Hoe doen die bekende mensen dat op tv en in de krant? Ze worden geconfronteerd met fouten, misstappen, onverwerkt trauma. Daarvoor moet ik zelfs het huis niet verlaten. Gewoon de spiegel in de badkamer schoonvegen. Die dampt altijd te snel aan, ik zou eens naar de Hubo moeten om de luchtfilter te vervangen, maar dat doe ik niet. Stel je voor dat je jezelf tegenkomt tussen de afvoerpijpen en de gordijnkoorden.
Maar misschien, misschien, kan het ook anders. Dat je jezelf tegenkomt, maar niet helemaal jezelf. Een andere versie. Zoals men zegt dat er een oneindig aantal parallelle universa bestaat, zo moeten er toch ook wat B-, C- en D-versies van jezelf rondlopen.

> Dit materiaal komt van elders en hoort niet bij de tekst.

Definition confirm_commit (commit : CommitId) : MM MonitorError Response :=
  p ← current_pending;
  match p with
  | Some p =>
      if negb (p_commit p =? commit)%N then mret (unknown Ids.Commit commit)
      else
        at_ ← read_clock (instant s);
        if p_deadline p <=? at_ then
          _ ← enforce_deadline;
          mret (Resp.Error (PErr.CommitExpired commit))
        else
          _ ← set_monitor (set_pending None);
          _ ← (if starts_mounts (p_entries p)
               then logged_only (call_hook ForgotMounts (forget_started_mounts_hook (hooks s))) else mret ());
          _ ← clear_marker;
          mret (Resp.Committed commit)
  | None => mret (unknown Ids.Commit commit)
  end.

Definition rollback_commit (commit : CommitId) : MM MonitorError Response :=
  p ← current_pending;
  match p with
  | Some p =>
      if negb (p_commit p =? commit)%N then mret (unknown Ids.Commit commit)
      else
        _ ← set_monitor (set_pending None);
        restored ← roll_back_commit p;
        mret (Resp.RolledBack commit (Z.min 65535 (Z.of_nat restored)))
  | None => mret (unknown Ids.Commit commit)
  end.

(** ** Recovery at start-up *)

(** [None] when the file is not there. *)
Definition read_marker (p : Path) : MM MonitorError (option rbytes) :=
  attempt (on_disk (read_file ev p)) (fun r =>
    match r with
    | Ok raw => mret (Some raw)
    | Err e => if bool_decide (kind e = NotFound) then mret None else fail (MErr.State (lit "read") e)
    end).

(** The target the marker names, with a backup in its own backup directory. *)
Definition marked_entry (m : InPlaceMarker) : option TargetEntry :=
  List.find (fun e =>
    bool_decide (te_path e = m_path m) && bool_decide (te_kind e = Wire.File)
    && bool_decide ((m_backup m ≫= parent) = Some (te_backup_dir e))) (take 65536 (a_targets (allow s))).

Definition remove_in_place_marker : MM MonitorError () :=
  catch_err (fun _ => MErr.State (lit "remove_file") OTHER) (on_disk (remove_marker (w s) in_place_marker)).

Definition current_digest {E} (p : Path) : MM E (option Sha256Digest) :=
  attempt (on_disk (read_with_digest (w s) p)) (fun r =>
    mret match r with Ok (_, digest) => Some digest | Err _ => None end).

Definition recover_in_place : MM MonitorError (option InPlaceRecovered) :=
  raw ← read_marker in_place_marker;
  match raw with
  | None => mret None
  | Some raw =>
      match marker_from_slice s raw with
      | None => fail MErr.CorruptMarker
      | Some m =>
          outcome ← match marked_entry m, m_backup m with
                    | Some _, Some b =>
                        now_ ← current_digest (m_path m);
                        if bool_decide (now_ = Some (m_new m)) || bool_decide (now_ = Some (m_prev m)) then
                          _ ← remove_in_place_marker; mret Whole
                        else
                          attempt (on_disk (restore_backup_with (w s) b (m_path m) None Guarded)) (fun r =>
                            match r with
                            | Ok _ => _ ← remove_in_place_marker; mret Restored
                            | Err e => mret (RestoreFailed (atomic_text s e))
                            end)
                    | _, _ => _ ← remove_in_place_marker; mret Refused
                    end;
          mret (Some (mkInPlaceRecovered (m_path m) outcome))
      end
  end.

(** The message of a hook that failed, if it did. *)
Definition failure_of {E} (m : MM HookError ()) : MM E (list rstr) :=
  attempt m (fun r => mret match r with Ok _ => [] | Err e => [hook_error_text e] end).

Dan toch maar de straat op, ik ga de confrontatie aan. Op zoek naar mezelf. Wie is het? Die kromgebogen grijsaard met zijn looprek? Nee toch? Dat is eerder mijn toekomst. Oei. Die vlotte kerel met getrimde baard en maatpak. Ja, dat had ik kunnen zijn… als ik op 22 april 2016 niet in de BMW van mijn baas gekotst had. Of die stakker met muts en lompen die net uit een kartonnen doos klautert – ook dat zou een van mijn alter ego’s kunnen zijn. Stel je voor dat ik die kots toen niet had opgekuist maar weg was gerend, ver weg, heel ver weg… tot in het steegje achter het station, om daar tussen twee vuilniscontainers mezelf te liggen wezen.
Ik loop verder, verdoe mijn tijd niet met die neppers. Ik ben de enige echte. Ik heb op elke vork in de weg de juiste keuze gemaakt. Toen het meisje vroeg of ik mee ging naar haar studentenkamer, heb ik lang getwijfeld, maar toen het ochtendnieuws vertelde over de brand zonder overlevenden, wist ik dat ik juist gekozen had. Geen liefde, geen vuur. Zo hoort het. Of die keer dat ik het winnende loterijbiljet in mijn jeansbroek had laten zitten toen die in de kookwas ging. Een ramp, verloren miljoenen! Had je gedacht, maar enkele jaren later won een vrouw die daarna door haar minnaar gewurgd werd. Zo zie je maar weer. Geld maakt niet gelukkig.
Ik loop verder, ja, maar waarheen? Toch maar die luchtfilter in de Hubo of wat was het ook weer? Koffie! Dat was het – en brood! Wat een dolle dag vol avonturen alweer, ik mag me gelukkig prijzen dat ik mezelf niet ben tegengekomen. Geen tijd voor die onzin vandaag. Niet vergeten straks de vuilnisbak buiten te zetten.